Chaque pas qu'il faisait pour arriver au bout de cet interminable couloir participait à le rendre encore plus nerveux. A l'extrémité de ce long rectangle à peine éclairé, se trouvait le bureau de son supérieur hiérarchique que les Rebelles, entre eux, surnommaient ironiquement Méduse car le bonhomme, qui à prime abord ne transpirait pas l'autorité, avait la capacité à vous pétrifier sur place d'un seul regard. Cette appellation dérivait, bien entendu, du récit mythologique grec dans lequel cette Gorgone a le pouvoir de transformer en pierre tout homme osant la regarder.
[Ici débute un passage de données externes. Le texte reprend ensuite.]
(** An allocation on the demonstration pool, computed up to the new pool. *)
Definition demo_alloc (user : string) (id : clientID) (pref : Addr) : result poolError (Addr * ipPool) :=
  AllocateFor demo_pool user id pref (Some demo_db).


(** C18: the IPv4 pool is complete and never panics or loops.  For a well-formed
    IPv4 pool whose prefix has at least one bit, an allocation fails only with
    "exhausted" and only when no unreserved address of the subnet is free; and
    an allocation without preference or reservation gets the lowest free one. *)
Theorem AllocateFor_v4_complete p user id pref db :
  pool_wf p → isV4 p = true → 1 <= pfx_bits (subnet p) →
  match AllocateFor p user id pref db with
  | Ok (a, _) =>
      byClient p !! id = None → db = None → preferredOK p user pref db = false →
      free p a ∧ ∀ a', free p a' → addr_Z a <= addr_Z a'
  | Err e => e = EExhausted ∧ byClient p !! id = None ∧ ∀ a, ¬ free p a
  | Panic => False
  end.
Proof.
  intros [Hs _] H4 Hb. unfold AllocateFor.
  destruct (byClient p !! id) as [cur|] eqn:Hc; [done|].
  destruct (preferredOK p user pref db) eqn:Hp; [done|].
  destruct (match db with Some _ => _ | None => None end) as [r|] eqn:Ho; [by intros _ ->|].
  destruct (pool_search4_spec p Hs H4 Hb id) as [(a & -> & Hf & Hmin)|[-> Hno]]; simpl; auto.
Qed.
En vérité, Méduse avait pour nom Charles Churchill, colonel Charles Churchill. Quand il donnait des ordres, on répondait sans trop réfléchir « Oui, colonel Churchill ! » à la manière d'un automate et cela faisait apparaître sur le visage rougeaud du bonhomme un sourire de fierté qu'il avait bien du mal à contenir. Une fois le dos de Méduse tourné, on riait sous cape de cet énergumène qui n'avait absolument pas le profil de dirigeant tandis qu'il repartait vers son bureau, la mine contente.
Il disait à tout ceux qui voulaient l'entendre, et même à ceux qui ne le désiraient pas, qu'il avait pour ancêtre le fameux Winston Churchill qui fut un jour le premier ministre d'une glorieuse Angleterre et qui avait fait remporter une victoire sans équivoque aux Alliés durant la guerre qu'on nommait la seconde guerre mondiale. Et bien que tout le monde soit au courant que ce nom qu'il portait n'était dû qu'au hasard de la nature, personne n'osait le contredire, même sa femme qui avait eu un jour l'idée de lui démontrer le contraire, en vain. De toute façon, il connaissait si bien l'histoire du véritable Churchill que c'était presque comme s'il était un de ses descendants directs.
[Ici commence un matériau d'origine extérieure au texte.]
Definition buildScript (c : NFTConfig) : string :=
  let tun := quote (nft_TUNMatch c) in
  let acctV4 := nft_IPv4 c && pfx_IsValid (nft_PoolV4 c) in
  let acctV6 := nft_IPv6 c && pfx_IsValid (nft_PoolV6 c) in
  lines (
    ["table " +:+ nft_Family c +:+ " " +:+ nft_TableName c +:+ " {"]
    ++ when (nft_TPROXY c) (
      ["  chain prerouting {"; "    type filter hook prerouting priority mangle; policy accept;"]
      ++ when (nft_IPv4 c && IsValid (nft_ServerIP4 c))
           ["    iifname " +:+ tun +:+ " ip daddr " +:+ Addr_String (nft_ServerIP4 c) +:+ " accept"]
      ++ when (nft_IPv6 c && IsValid (nft_ServerIP6 c))
           ["    iifname " +:+ tun +:+ " ip6 daddr " +:+ Addr_String (nft_ServerIP6 c) +:+ " accept"]
      ++ when (nft_IPv4 c) [tproxy_line c "ip"]
      ++ when (nft_IPv6 c) [tproxy_line c "ip6"]
      ++ ["  }"])
    ++ when (nft_Isolation c)
      ["  chain forward {"; "    type filter hook forward priority 0; policy accept;";
       "    iifname " +:+ tun +:+ " oifname " +:+ tun +:+ " drop"; "  }"]
    ++ when (nft_Masquerade c) (
      ["  chain postrouting {"; "    type nat hook postrouting priority srcnat; policy accept;"]
      ++ (if negb (bool_decide (nft_EgressInterface c = EmptyString))
          then ["    iifname " +:+ tun +:+ " oifname " +:+ quote (nft_EgressInterface c) +:+ " masquerade"]
          else ["    iifname " +:+ tun +:+ " oifname != " +:+ tun +:+ " masquerade"])
      ++ ["  }"])
    ++ when (nft_Accounting c) (
      when acctV4
        ["  set acct_up4 { type ipv4_addr; flags dynamic; size 65535; counter; }";
         "  set acct_down4 { type ipv4_addr; flags dynamic; size 65535; counter; }"]
      ++ when acctV6
        ["  set acct_up6 { type ipv6_addr; flags dynamic; size 65535; counter; }";
         "  set acct_down6 { type ipv6_addr; flags dynamic; size 65535; counter; }"]
      ++ ["  chain acct_ingress {"; "    type filter hook prerouting priority -300; policy accept;"]
      ++ when acctV4 ["    ip saddr " +:+ Prefix_String (nft_PoolV4 c) +:+ " update @acct_up4 { ip saddr }"]
      ++ when acctV6 ["    ip6 saddr " +:+ Prefix_String (nft_PoolV6 c) +:+ " update @acct_up6 { ip6 saddr }"]
      ++ ["  }"; "  chain acct_egress {"; "    type filter hook postrouting priority -300; policy accept;"]
      ++ when acctV4 ["    ip daddr " +:+ Prefix_String (nft_PoolV4 c) +:+ " update @acct_down4 { ip daddr }"]
      ++ when acctV6 ["    ip6 daddr " +:+ Prefix_String (nft_PoolV6 c) +:+ " update @acct_down6 { ip6 daddr }"]
      ++ ["  }"])
    ++ ["}"]).

Definition removeScript (c : NFTConfig) : string :=
  "delete table " +:+ nft_Family c +:+ " " +:+ nft_TableName c +:+ nl.

(** ** Running commands *)

Inductive cmd : Type :=
| CNft (script : string)                       (* nft -f - *)
| CIp (args : list string).                    (* ip args *)

#[global] Instance cmd_eq_dec : EqDecision cmd.
Proof. solve_decision. Defined.

Inductive nftError : Type :=
| ENotPresent                                  (* errNFTNotPresent *)
| EFailed (msg : string)
| EInstall (e : nftError)                      (* "nft install: ..." *)
| ERouting (msg : string).                     (* "install ip rule/route: ..." *)

Context {W : Type} (exec : cmd → W → option (string * string) * W).

(** The system and the commands issued so far. *)
Definition osState : Type := W * list cmd.

Definition run (c : cmd) (s : osState) : option (string * string) * osState :=
  let '(r, w) := exec c s.1 in (r, (w, s.2 ++ [c])).

(** The text of [fmt.Errorf("%s: %w", msg, err)], or of [err] when there is no message. *)
Definition err_text (msg err : string) : string :=
  if bool_decide (msg = EmptyString) then err else msg +:+ ": " +:+ err.

Definition runNFT (script : string) (s : osState) : option nftError * osState :=
  let '(r, s') := run (CNft script) s in
  (match r with
   | None => None
   | Some (msg, err) =>
       if contains msg "No such file" || contains msg "does not exist" then Some ENotPresent
       else Some (EFailed (err_text msg err))
   end, s').

Definition runIP (v6 : bool) (args : list string) (s : osState) : option string * osState :=
  let '(r, s') := run (CIp (if v6 then "-6"%string :: args else args)) s in
  (match r with None => None | Some (msg, err) => Some (err_text msg err) end, s').

Definition isIPNotPresent (e : string) : bool :=
  contains e "No such" || contains e "RTNETLINK answers: No such file" || contains e "Cannot find".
Devant la porte du colonel, un homme tenait la garde. A son air ennuyé, il aurait préféré suivre l'entraînement avec son groupe que de devoir surveiller Charles Churchill qui était en mesure de se défendre : il maniait le sabre comme personne et quelquefois, il descendait de son étage, rejoignait les soldats et se livrait à un combat contre un rebelle qui tremblait de peur d'être transpercé ou d'être raccourci d'une main ou d'un bras.
─ Halte, qui êtes-vous ? Demanda le jeune soldat, apparemment nouveau dans le groupe puisqu'il n'avait pas reconnu le commandant Alan.
─ Commandant Alan, le colonel m'a demandé, lui apprit-il et il aurait ri de la tête déconfite du novice s'il n'était pas aussi sur les nerfs et fatigué.
─ Je... Toutes mes excuses, mon commandant !
Il fit même un garde-à-vous mais Alan se fichait bien de toutes ces convenances. Certes, il était gradé mais il se serait volontiers passé de tout ce protocole.
─ Rompez, ordonna Alan avant de taper contre le bois de la porte. Une voix rocailleuse le pria d'entrer et il laissa le jeune soldat se maudire à sa guise dans le couloir.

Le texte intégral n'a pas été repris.